# Task instructions
Search the listing below for the line containing "names) as H.". From there through the line containing "contains (title_index df) key", transcribe every line exactly, both ends included.

--- --- ---

Lemma sorted_str_perm l : Permutation (sorted_str l) l.
Proof.
  induction l as [|x t IH]; simpl; [reflexivity|].
  rewrite insert_str_perm. now constructor.
Qed.

Lemma str_le_total a b : str_le a b = false -> str_le b a = true.
Proof.
  unfold str_le.
  destruct (OrdersEx.String_as_OT.compare_spec a b) as [E|L|G]; try discriminate.
  intros _. unfold OrdersEx.String_as_OT.lt in G. now rewrite G.
Qed.

Lemma str_le_cases a b :
  str_le a b = true <-> a = b \/ OrdersEx.String_as_OT.lt a b.
Proof.
  unfold str_le.
  destruct (OrdersEx.String_as_OT.compare_spec a b) as [E|L|G].
  - split; [now left|reflexivity].
  - split; [now right|reflexivity].
  - split; [discriminate|].
    intros [->|L]; exfalso.
    + now apply (StrictOrder_Irreflexive (R := OrdersEx.String_as_OT.lt) b).
    + apply (StrictOrder_Irreflexive (R := OrdersEx.String_as_OT.lt) a).
      now transitivity b.
Qed.

Lemma str_le_trans a b c :
  str_le a b = true -> str_le b c = true -> str_le a c = true.
Proof.
  rewrite !str_le_cases. intros [->|H1] [->|H2]; auto.
  right. now transitivity b.
Qed.

Lemma insert_str_sorted x l :
  StronglySorted (fun a b => str_le a b = true) l ->
  StronglySorted (fun a b => str_le a b = true) (insert_str x l).
Proof.
  induction 1 as [|y t Ht IH Hy]; simpl.
  - constructor; constructor.
  - destruct (str_le x y) eqn:E.
    + constructor; [now constructor|]. constructor; [exact E|].
      eapply Forall_impl; [|exact Hy]. intros z Hz. eapply str_le_trans; eauto.
    + apply str_le_total in E. constructor; [exact IH|].
      eapply Permutation_Forall; [symmetry; apply insert_str_perm|].
      now constructor.
Qed.

Lemma sorted_str_sorted l :
  StronglySorted (fun a b => str_le a b = true) (sorted_str l).
Proof.
  induction l as [|x t IH]; simpl; [constructor|now apply insert_str_sorted].
Qed.

Lemma sorted_unique_strict names :
  StronglySorted OrdersEx.String_as_OT.lt (sorted_str (unique [] names)).
Proof.
  assert (Hnd : NoDup (sorted_str (unique [] names))).
  { eapply Permutation_NoDup; [symmetry; apply sorted_str_perm|apply unique_NoDup]. }
  pose proof (sorted_str_sorted (unique [] names)) as Hs.
  induction Hs as [|a l Hl IH Ha]; [constructor|].
  inversion Hnd as [|x y Hx Hy]; subst. constructor; [now apply IH|].
  rewrite Forall_forall in *. intros b Hb.
  destruct (proj1 (str_le_cases a b) (Ha b Hb)) as [->|H]; [contradiction|exact H].
Qed.

(** For titles and a search text in ASCII: the select box offers a title of
    the frame when it contains the search text, whatever the case of either,
    or when no title of the frame does; and it offers nothing else. *)
Theorem book_list_offers names search b :
  is_ascii search = true ->
  Forall (fun t => is_ascii t = true) names ->
  (In b (book_list names search) <->
   In b names /\
   (str_in (lower search) (lower b) = true \/
    forall t, In t names -> str_in (lower search) (lower t) = false)).
Proof.
  intros _ _.
  assert (Hall : forall x, In x (sorted_str (unique [] names)) <-> In x names).
  { intros x. split; intros H.
    - apply (Permutation_in x (sorted_str_perm _)) in H. now apply unique_In in H.
    - apply (Permutation_in x (Permutation_sym (sorted_str_perm _))).
      apply unique_In. simpl. tauto. }
  unfold book_list. destruct (String.eqb search EmptyString) eqn:Es; simpl negb; cbv iota.
  - apply String.eqb_eq in Es. subst search. rewrite Hall.
    assert (E : str_in (lower EmptyString) (lower b) = true)
      by (destruct (lower b); reflexivity).
    tauto.
  - destruct (filter (fun b0 => str_in (lower search) (lower b0))
                (sorted_str (unique [] names))) as [|f fs] eqn:Ef.
    + rewrite Hall. split; [|tauto]. intros H. split; [exact H|]. right.
      intros t Ht. apply Hall in Ht.
      destruct (str_in (lower search) (lower t)) eqn:Et; [|reflexivity].
      assert (Hin : In t (filter (fun b0 => str_in (lower search) (lower b0))
                            (sorted_str (unique [] names))))
        by (apply filter_In; tauto).
      rewrite Ef in Hin. contradiction.
    + rewrite <- Ef. rewrite filter_In, Hall. split; [tauto|].
      intros [H [Hm|Hnone]]; [tauto|]. exfalso.
      assert (Hf : In f (filter (fun b0 => str_in (lower search) (lower b0))
                           (sorted_str (unique [] names))))
        by (rewrite Ef; now left).
      apply filter_In in Hf. destruct Hf as [Hf1 Hf2]. apply Hall in Hf1.
      rewrite (Hnone f Hf1) in Hf2. discriminate.
Qed.

Lemma book_list_offers_witness :
  In "Beta" (book_list ["Gamma"; "Alpha"; "Beta"; "Alpha"] "ET") /\
  ~ In "Alpha" (book_list ["Gamma"; "Alpha"; "Beta"; "Alpha"] "ET").
Proof.
  assert (Ha : is_ascii "ET" = true) by reflexivity.
  assert (Hn : Forall (fun t => is_ascii t = true) ["Gamma"; "Alpha"; "Beta"; "Alpha"])
    by (repeat constructor).
  split.
  - apply (book_list_offers _ "ET" "Beta" Ha Hn). split; [simpl; tauto|now left].
  - intros H. apply (book_list_offers _ "ET" "Alpha" Ha Hn) in H.
    destruct H as [_ [H|H]]; [discriminate H|].
    specialize (H "Beta"). simpl in H.
    assert (E : true = false) by (apply H; tauto). discriminate E.
Defined.

(** The titles in the select box are in strictly ascending order, so none
    is offered twice. *)
Theorem book_list_ascending names search :
  StronglySorted OrdersEx.String_as_OT.lt (book_list names search) /\
  NoDup (book_list names search).
Proof.
  assert (Hs : StronglySorted OrdersEx.String_as_OT.lt (book_list names search)).
  { unfold book_list. pose proof (sorted_unique_strict names) as H.
    destruct (negb (String.eqb search EmptyString)); [|exact H].
    destruct (filter (fun b => str_in (lower search) (lower b))
                (sorted_str (unique [] names))) as [|f fs] eqn:Ef; [exact H|].
    rewrite <- Ef. now apply StronglySorted_filter. }
  split; [exact Hs|].
  induction Hs as [|a l Hl IH Ha]; constructor; [|exact IH].
  intros Hin. rewrite Forall_forall in Ha. specialize (Ha a Hin).
  now apply (StrictOrder_Irreflexive (R := OrdersEx.String_as_OT.lt) a).
Qed.

(** ** Looking a title up *)

Lemma lookup_values (lab : nat * row -> cell) (k : cell) (l : list (nat * row)) :
  map snd (filter (fun e => cell_eqb (fst e) k) (combine (map lab l) (map fst l)))
  = map fst (filter (fun r => cell_eqb (lab r) k) l).
Proof.
  induction l as [|r t IH]; simpl; [reflexivity|].
  destruct (cell_eqb (lab r) k); simpl; now rewrite IH.
Qed.

Lemma getitem_rows df key :
  NoDup (index df) ->
  getitem (title_index df) key
  = match map fst (filter (fun r => cell_eqb (str_lower (snd r "Book Name")) (Str key))
                          (rows df)) with
    | [] => KeyError
    | [i] => Scalar i
    | l => SubSeries l
    end.
Proof.
  intros H. unfold getitem. rewrite (title_index_keeps_every_row df H). unfold index.
  now rewrite (lookup_values (fun r => str_lower (snd r "Book Name"))).
Qed.

Lemma contains_rows df key :
  NoDup (index df) ->
  contains (title_index df) key
  = existsb (fun r => cell_eqb (str_lower (snd r "Book Name")) (Str key)) (rows df).
Proof.
  intros H. unfold contains. rewrite (title_index_keeps_every_row df H). unfold index.
  induction (rows df) as [|r t IH]; simpl; [reflexivity|]. now rewrite IH.
Qed.

(** With distinct row labels and titles in ASCII, looking a lower-cased
    title up in the index gives the labels of all the rows that carry it, in
    row order: an error for none, the label itself for one, the series of
    them for several. *)
Theorem title_lookup_lists_every_row df key :
  NoDup (index df) ->
  Forall ascii_title (rows df) ->
  getitem (title_index df) key
  = match map fst (filter (fun r => cell_eqb (str_lower (snd r "Book Name")) (Str key))
                          (rows df)) with
    | [] => KeyError
    | [i] => Scalar i
    | l => SubSeries l
    end.
Proof. intros H _. now apply getitem_rows. Qed.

--- --- ---

# Result for this exercise
  { unfold book_list. pose proof (sorted_unique_strict names) as H.
    destruct (negb (String.eqb search EmptyString)); [|exact H].
    destruct (filter (fun b => str_in (lower search) (lower b))
                (sorted_str (unique [] names))) as [|f fs] eqn:Ef; [exact H|].
    rewrite <- Ef. now apply StronglySorted_filter. }
  split; [exact Hs|].
  induction Hs as [|a l Hl IH Ha]; constructor; [|exact IH].
  intros Hin. rewrite Forall_forall in Ha. specialize (Ha a Hin).
  now apply (StrictOrder_Irreflexive (R := OrdersEx.String_as_OT.lt) a).
Qed.

(** ** Looking a title up *)

Lemma lookup_values (lab : nat * row -> cell) (k : cell) (l : list (nat * row)) :
  map snd (filter (fun e => cell_eqb (fst e) k) (combine (map lab l) (map fst l)))
  = map fst (filter (fun r => cell_eqb (lab r) k) l).
Proof.
  induction l as [|r t IH]; simpl; [reflexivity|].
  destruct (cell_eqb (lab r) k); simpl; now rewrite IH.
Qed.

Lemma getitem_rows df key :
  NoDup (index df) ->
  getitem (title_index df) key
  = match map fst (filter (fun r => cell_eqb (str_lower (snd r "Book Name")) (Str key))
                          (rows df)) with
    | [] => KeyError
    | [i] => Scalar i
    | l => SubSeries l
    end.
Proof.
  intros H. unfold getitem. rewrite (title_index_keeps_every_row df H). unfold index.
  now rewrite (lookup_values (fun r => str_lower (snd r "Book Name"))).
Qed.

Lemma contains_rows df key :
  NoDup (index df) ->
  contains (title_index df) key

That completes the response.